(Collected data entries)
-- -- --

Lemma recovered_data (L i : nat) (s : list Uint8Array) (p : RepairPacket) :
  chunks_ok L s -> repair_of s p -> (i < List.length s)%nat ->
  In i (sourceIndices p) ->
  fold_left xorBytes
    (map (fun j => nth j s [])
       (filter (fun j => negb (j =? i)%nat) (sourceIndices p))) (data p)
  = nth i s [].
Proof.
  intros Hs [Hnd [Hidx Hdata]] Hi Hin.
  assert (HL : List.length (hd [] s) = L).
  { destruct s as [|x s']; [cbn in Hi; lia|]. cbn [hd].
    inversion Hs; subst; tauto. }
  rewrite HL in Hdata.
  destruct (chunks_ok_map L s _ Hs Hidx) as [A1 A2].
  destruct (chunks_ok_map L s _ Hs
              (filter_sub_Forall _ (fun j => negb (j =? i)%nat) _ Hidx)) as [B1 B2].
  destruct (chunks_ok_nth L s i Hs Hi) as [C1 C2].
  assert (Dlen : List.length (data p) = L)
    by (rewrite Hdata; apply length_fold_xorBytes;
        [apply repeat_length | exact A1]).
  assert (Dok : bytes_ok (data p))
    by (rewrite Hdata; apply bytes_ok_fold_xorBytes, bytes_ok_repeat).
  apply (nth_ext _ _ 0 0).
  - rewrite C1. now apply length_fold_xorBytes.
  - intros k _. rewrite nth_fold_xorBytes by assumption.
    rewrite Hdata at 1.
    rewrite nth_fold_xorBytes by (try apply bytes_ok_repeat; assumption).
    replace (nth k (repeat 0 L) 0) with 0.
    2:{ destruct (Nat.lt_ge_cases k L) as [H|H].
        - now rewrite nth_repeat_lt.
        - now rewrite nth_overflow by (rewrite repeat_length; lia). }
    rewrite !map_map.
    rewrite fold_lxor_acc.
    rewrite (xsum_split (fun j => nth k (nth j s []) 0) _ i Hnd Hin).
    now rewrite Z.lxor_assoc, Z.lxor_nilpotent, Z.lxor_0_r.
Qed.

Lemma absent_withLoss (i j : nat) (s : list Uint8Array) :
  (i < List.length s)%nat -> (j < List.length s)%nat ->
  absent (withLoss i s) j = (j =? i)%nat.
Proof.
  intros Hi Hj. unfold absent. rewrite present_withLoss by assumption.
  now destruct (j =? i)%nat.
Qed.

Lemma filter_absent_withLoss (i : nat) (s : list Uint8Array) (idx : list nat) :
  (i < List.length s)%nat ->
  Forall (fun j => (j < List.length s)%nat) idx ->
  filter (absent (withLoss i s)) idx = filter (fun j => (j =? i)%nat) idx.
Proof.
  intros Hi Hidx. induction Hidx as [|j t Hj Ht IH]; [reflexivity|].
  cbn [filter]. rewrite absent_withLoss by assumption. now rewrite IH.
Qed.

Lemma filter_absent_all (s : list Uint8Array) (idx : list nat) :
  Forall (fun j => (j < List.length s)%nat) idx ->
  filter (absent (map Some s)) idx = [].
Proof.
  intros Hidx. induction Hidx as [|j t Hj Ht IH]; [reflexivity|].
  cbn [filter]. unfold absent at 1. rewrite present_all by exact Hj. exact IH.
Qed.

Lemma peel_all_present (s : list Uint8Array) (c : bool) (p : RepairPacket) :
  Forall (fun j => (j < List.length s)%nat) (sourceIndices p) ->
  peel (map Some s, c) p = (map Some s, c).
Proof. intros H. unfold peel. now rewrite filter_absent_all. Qed.

Lemma peel_uncovered (i : nat) (s : list Uint8Array) (c : bool) (p : RepairPacket) :
  (i < List.length s)%nat ->
  Forall (fun j => (j < List.length s)%nat) (sourceIndices p) ->
  ~ In i (sourceIndices p) ->
  peel (withLoss i s, c) p = (withLoss i s, c).
Proof.
  intros Hi Hidx Hin. unfold peel.
  rewrite filter_absent_withLoss by assumption.
  now rewrite filter_eqb_none.
Qed.

Lemma peel_covered (L i : nat) (s : list Uint8Array) (c : bool) (p : RepairPacket) :
  chunks_ok L s -> repair_of s p -> (i < List.length s)%nat ->
  In i (sourceIndices p) ->
  peel (withLoss i s, c) p = (map Some s, true).
Proof.
  intros Hs Hp Hi Hin. pose proof Hp as [Hnd [Hidx Hdata]]. unfold peel.
  rewrite filter_absent_withLoss by assumption.
  rewrite filter_eqb_NoDup by assumption.
  rewrite peel_fold_others by assumption.
  rewrite (recovered_data L) by assumption.
  now rewrite assign_withLoss.
Qed.
End PeelFacts.

Section RecoverPass.
Import JS TypedArray Fountain Aux.

Lemma existsb_eqb_In (i : nat) (l : list nat) :
  existsb (Nat.eqb i) l = true <-> In i l.
Proof.
  rewrite existsb_exists. split.
  - intros [j [Hj E]]. apply Nat.eqb_eq in E. now subst.
  - intros H. exists i. split; [exact H|apply Nat.eqb_refl].
Qed.

Lemma pass_all_present (s : list Uint8Array) (c : bool)
    (repairs : list RepairPacket) :
  Forall (fun p => Forall (fun j => (j < List.length s)%nat) (sourceIndices p))
    repairs ->
  fold_left peel repairs (map Some s, c) = (map Some s, c).
Proof.
  intros H. induction H as [|p ps Hp Hps IH]; [reflexivity|].
  cbn [fold_left]. now rewrite peel_all_present.
Qed.

Lemma repair_of_in_range (s : list Uint8Array) (repairs : list RepairPacket) :
  Forall (repair_of s) repairs ->
  Forall (fun p => Forall (fun j => (j < List.length s)%nat) (sourceIndices p))
    repairs.
Proof.
  intros H. induction H as [|p ps Hp Hps IH]; constructor; [|exact IH].
  destruct Hp as [_ [Hp _]]. exact Hp.
Qed.

Lemma pass_one_lost (L i : nat) (s : list Uint8Array) (c : bool)
    (repairs : list RepairPacket) :
  chunks_ok L s -> Forall (repair_of s) repairs -> (i < List.length s)%nat ->
  fold_left peel repairs (withLoss i s, c)
  = if covers i repairs then (map Some s, true) else (withLoss i s, c).
Proof.
  intros Hs Hr Hi. revert c. induction Hr as [|p ps Hp Hps IH]; intros c;
    [reflexivity|].
  cbn [fold_left covers existsb].
  destruct (existsb (Nat.eqb i) (sourceIndices p)) eqn:E.
  - apply existsb_eqb_In in E. rewrite (peel_covered L) by assumption.
    cbn [orb]. apply pass_all_present, repair_of_in_range, Hps.
  - cbn [orb]. rewrite peel_uncovered.
    + apply IH.
    + exact Hi.
    + destruct Hp as [_ [Hp _]]. exact Hp.
    + intros Hin. apply existsb_eqb_In in Hin. congruence.
Qed.

Lemma recoverPackets_one_lost (L i fuel : nat) (s : list Uint8Array)
    (repairs : list RepairPacket) (packetSize : Z) :
  chunks_ok L s -> Forall (repair_of s) repairs -> (i < List.length s)%nat ->
  recoverPackets (S (S fuel)) (withLoss i s) repairs packetSize
  = Ok (if covers i repairs then map Some s else withLoss i s).
Proof.
  intros Hs Hr Hi. unfold recoverPackets. cbn [peelLoop].
  rewrite (pass_one_lost L) by assumption.
  destruct (covers i repairs); [|reflexivity].
  rewrite pass_all_present by (now apply repair_of_in_range). reflexivity.
Qed.

(** An absent index that a repair resolves is not a present one. *)
Lemma peel_keeps_present (st : slots * bool) (p : RepairPacket) (j : nat)
    (d : Uint8Array) :
  present (fst st) j = Some d -> present (fst (peel st p)) j = Some d.
Proof.
  destruct st as [rec c]. cbn [fst]. intros H. unfold peel.
  destruct (filter (absent rec) (sourceIndices p)) as [|m [|m' t]] eqn:E;
    cbn [fst]; try exact H.
  assert (Hm : absent rec m = true).
  { assert (Hin : In m (filter (absent rec) (sourceIndices p)))
      by (rewrite E; now left).
    apply filter_In in Hin. tauto. }
  assert (Hne : j <> m).
  { intros ->. unfold absent in Hm. now rewrite H in Hm. }
  unfold present in *. unfold assign.
  destruct (m <? List.length rec)%nat eqn:Em.
  - apply Nat.ltb_lt in Em.
    destruct (Nat.lt_ge_cases j m) as [Hlt|Hge].
    + rewrite nth_error_app1 by (rewrite length_firstn; lia).
      rewrite nth_error_firstn. now rewrite (proj2 (Nat.ltb_lt j m)) by lia.
    + rewrite nth_error_app2 by (rewrite length_firstn; lia).
      rewrite length_firstn.
      replace (j - Nat.min m (List.length rec))%nat with (S (j - S m)) by lia.
      cbn [nth_error]. rewrite nth_error_skipn.
      replace (S m + (j - S m))%nat with j by lia. exact H.
  - apply Nat.ltb_ge in Em.
    destruct (nth_error rec j) as [o|] eqn:Ej; [|discriminate].
    assert (Hj : (j < List.length rec)%nat)
      by (apply nth_error_Some; congruence).
    rewrite nth_error_app1 by exact Hj. now rewrite Ej.
Qed.

Lemma pass_keeps_present (repairs : list RepairPacket) (st : slots * bool)
    (j : nat) (d : Uint8Array) :
  present (fst st) j = Some d ->
  present (fst (fold_left peel repairs st)) j = Some d.
Proof.
  revert st. induction repairs as [|p ps IH]; intros st H; [exact H|].
  cbn [fold_left]. apply IH. now apply peel_keeps_present.
Qed.

Lemma peelLoop_keeps_present (fuel : nat) (rec res : slots)
    (repairs : list RepairPacket) (j : nat) (d : Uint8Array) :
  peelLoop fuel rec repairs = Ok res ->
  present rec j = Some d -> present res j = Some d.
Proof.
  revert rec. induction fuel as [|fuel IH]; intros rec H Hp; [discriminate|].
  cbn [peelLoop] in H.
  pose proof (pass_keeps_present repairs (rec, false) j d Hp) as Hq.
  destruct (fold_left peel repairs (rec, false)) as [rec' c]. cbn [fst] in Hq.
  destruct c.
  - eapply IH; eauto.
  - injection H as <-. exact Hq.
Qed.
End RecoverPass.

Section FuelFacts.
Import JS TypedArray Fountain Handler Aux.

-- -- --

=== What you have to do ===
Copy the records above exactly, from the first line through the line containing "- now rewrite nth_overflow", and include nothing else.

=== Response area ===
Lemma recovered_data (L i : nat) (s : list Uint8Array) (p : RepairPacket) :
  chunks_ok L s -> repair_of s p -> (i < List.length s)%nat ->
  In i (sourceIndices p) ->
  fold_left xorBytes
    (map (fun j => nth j s [])
       (filter (fun j => negb (j =? i)%nat) (sourceIndices p))) (data p)
  = nth i s [].
Proof.
  intros Hs [Hnd [Hidx Hdata]] Hi Hin.
  assert (HL : List.length (hd [] s) = L).
  { destruct s as [|x s']; [cbn in Hi; lia|]. cbn [hd].
    inversion Hs; subst; tauto. }
  rewrite HL in Hdata.
  destruct (chunks_ok_map L s _ Hs Hidx) as [A1 A2].
  destruct (chunks_ok_map L s _ Hs
              (filter_sub_Forall _ (fun j => negb (j =? i)%nat) _ Hidx)) as [B1 B2].
  destruct (chunks_ok_nth L s i Hs Hi) as [C1 C2].
  assert (Dlen : List.length (data p) = L)
    by (rewrite Hdata; apply length_fold_xorBytes;
        [apply repeat_length | exact A1]).
  assert (Dok : bytes_ok (data p))
    by (rewrite Hdata; apply bytes_ok_fold_xorBytes, bytes_ok_repeat).
  apply (nth_ext _ _ 0 0).
  - rewrite C1. now apply length_fold_xorBytes.
  - intros k _. rewrite nth_fold_xorBytes by assumption.
    rewrite Hdata at 1.
    rewrite nth_fold_xorBytes by (try apply bytes_ok_repeat; assumption).
    replace (nth k (repeat 0 L) 0) with 0.
    2:{ destruct (Nat.lt_ge_cases k L) as [H|H].
        - now rewrite nth_repeat_lt.
        - now rewrite nth_overflow by (rewrite repeat_length; lia). }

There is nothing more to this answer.